• [WHAT YOU SHOULD DO]:
Copy nothing from the entries below except the lines from the one containing "runs = [repo_api; repo_oc]" through the one containing "(match fst (processRepositories", and copy those exactly.
** Opening RECORD SET block **
Record request : Type := mkRequest {
  rq_method : method;
  rq_url : fstring;
  rq_json : option json;                    (* the [json=] argument *)
  rq_headers : list (string * fstring)      (* the [headers=] argument *)
}.

Record response : Type := mkResponse {
  status_code : Z;
  json_body : option json;    (* [None]: the body does not decode as JSON *)
  text : string
}.

(** A call of [requests] returns a response, or fails to reach the
    backend, or fails in some other way. *)
Inductive outcome : Type :=
| Responded (r : response)
| Unreachable
| Broken.

(** What the script writes: a [print], a [print] of text followed by an
    exception, and [traceback.print_exc()]. *)
Inductive event : Type :=
| Print (line : fstring)
| PrintWith (line : string) (e : exn)
| PrintExc (e : exn).

(** *** Configuration *)

Definition BASE_URL : string := "http://localhost:8000".
Definition API_BASE : string := BASE_URL ++ "/api".

Definition test_user_of (timestamp : Z) : json :=
  JDict [("username", JStr ("testuser_" ++ str_of_int timestamp));
         ("email", JStr ("test_" ++ str_of_int timestamp ++ "@example.com"));
         ("password", JStr "password123")].

Definition test_user2_of (timestamp : Z) : json :=
  JDict [("username", JStr ("testuser2_" ++ str_of_int timestamp));
         ("email", JStr ("test2_" ++ str_of_int timestamp ++ "@example.com"));
         ("password", JStr "password123")].

(** *** The texts the script sends *)

Definition post_text : string :=
  "This is a test post created by the automated test suite!".

Definition comment_text : string := "This is a test comment!".
(** C1, as the claim states it, fails: with one reference that does not
    parse, the run returns an error and none of the changes of the other
    repository. *)
Lemma processRepositories_unparsable_fails :
  parseRepositoryOrgName repo_ssh = None
  /\ fst (processRepositories example_world example_options [repo_api; repo_ssh]
                              example_schedule (initial 0%Z))
     = inr (errUnparsable repo_ssh)
  /\ ~ exists out,
         fst (processRepositories example_world example_options [repo_api; repo_ssh]
                                  example_schedule (initial 0%Z)) = inl out.
Proof.
  split; [vm_compute; reflexivity|]. split; [vm_compute; reflexivity|].
  intros [out H]. vm_compute in H. discriminate.
Qed.

(** C3: when the run succeeds, which it does as soon as every reference
    parses, the result is a permutation of the lists of the repositories
    put end to end, and it is sorted by [originalTime], oldest first. *)
Theorem processRepositories_sorted_permutation `{SliceSorter}
        (w : World) (options : ProcessOptions) (repositories : list gostring)
        (sched : workpool.Schedule) (st : State) :
  List.Forall (fun r => parseRepositoryOrgName r <> None) repositories ->
  exists out runs,
    fst (processRepositories w options repositories sched st) = inl out
    /\ map snd runs = repositories
    /\ Permutation out (changes_at w options runs)
    /\ oldest_first out.
Proof.
  intros Hp. rewrite processRepositories_eq.
  destruct (run_ok w options _ (clock st) (workers_positive (Concurrency options))
              (length repositories) repositories sched (set_changes [] st)
              (Nat.le_refl _) Hp) as (runs & st' & Hrun & Hmap & _ & Hch & _).
  rewrite Hrun. simpl fst. eexists. exists runs.
  split; [reflexivity|]. split; [exact Hmap|]. split.
  - rewrite <- (sort_Slice_Permutation Change (changes st') less_change). exact Hch.
  - apply sort_Slice_oldest_first.
Qed.

Lemma processRepositories_sorted_permutation_witness :
  exists out runs,
    fst (processRepositories example_world example_options [repo_api; repo_oc]
                             example_schedule (initial 0%Z)) = inl out
    /\ map snd runs = [repo_api; repo_oc]
    /\ Permutation out (changes_at example_world example_options runs)
    /\ oldest_first out.
Proof.
  apply processRepositories_sorted_permutation.
  repeat constructor; vm_compute; discriminate.
Defined.

(** The two commits that are not merges come out oldest first. *)
Example processRepositories_example :
  option_map (map originalTime)
    (match fst (processRepositories example_world example_options [repo_api; repo_oc]
                                    example_schedule (initial 0%Z)) with
     | inl out => Some out
     | inr _ => None
     end)
  = Some [200%Z; 300%Z].
Proof. vm_compute. reflexivity. Qed.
** Closing RECORD SET block **
• [EXERCISE SOLUTION]:
    /\ map snd runs = [repo_api; repo_oc]
    /\ Permutation out (changes_at example_world example_options runs)
    /\ oldest_first out.
Proof.
  apply processRepositories_sorted_permutation.
  repeat constructor; vm_compute; discriminate.
Defined.

(** The two commits that are not merges come out oldest first. *)
Example processRepositories_example :
  option_map (map originalTime)
    (match fst (processRepositories example_world example_options [repo_api; repo_oc]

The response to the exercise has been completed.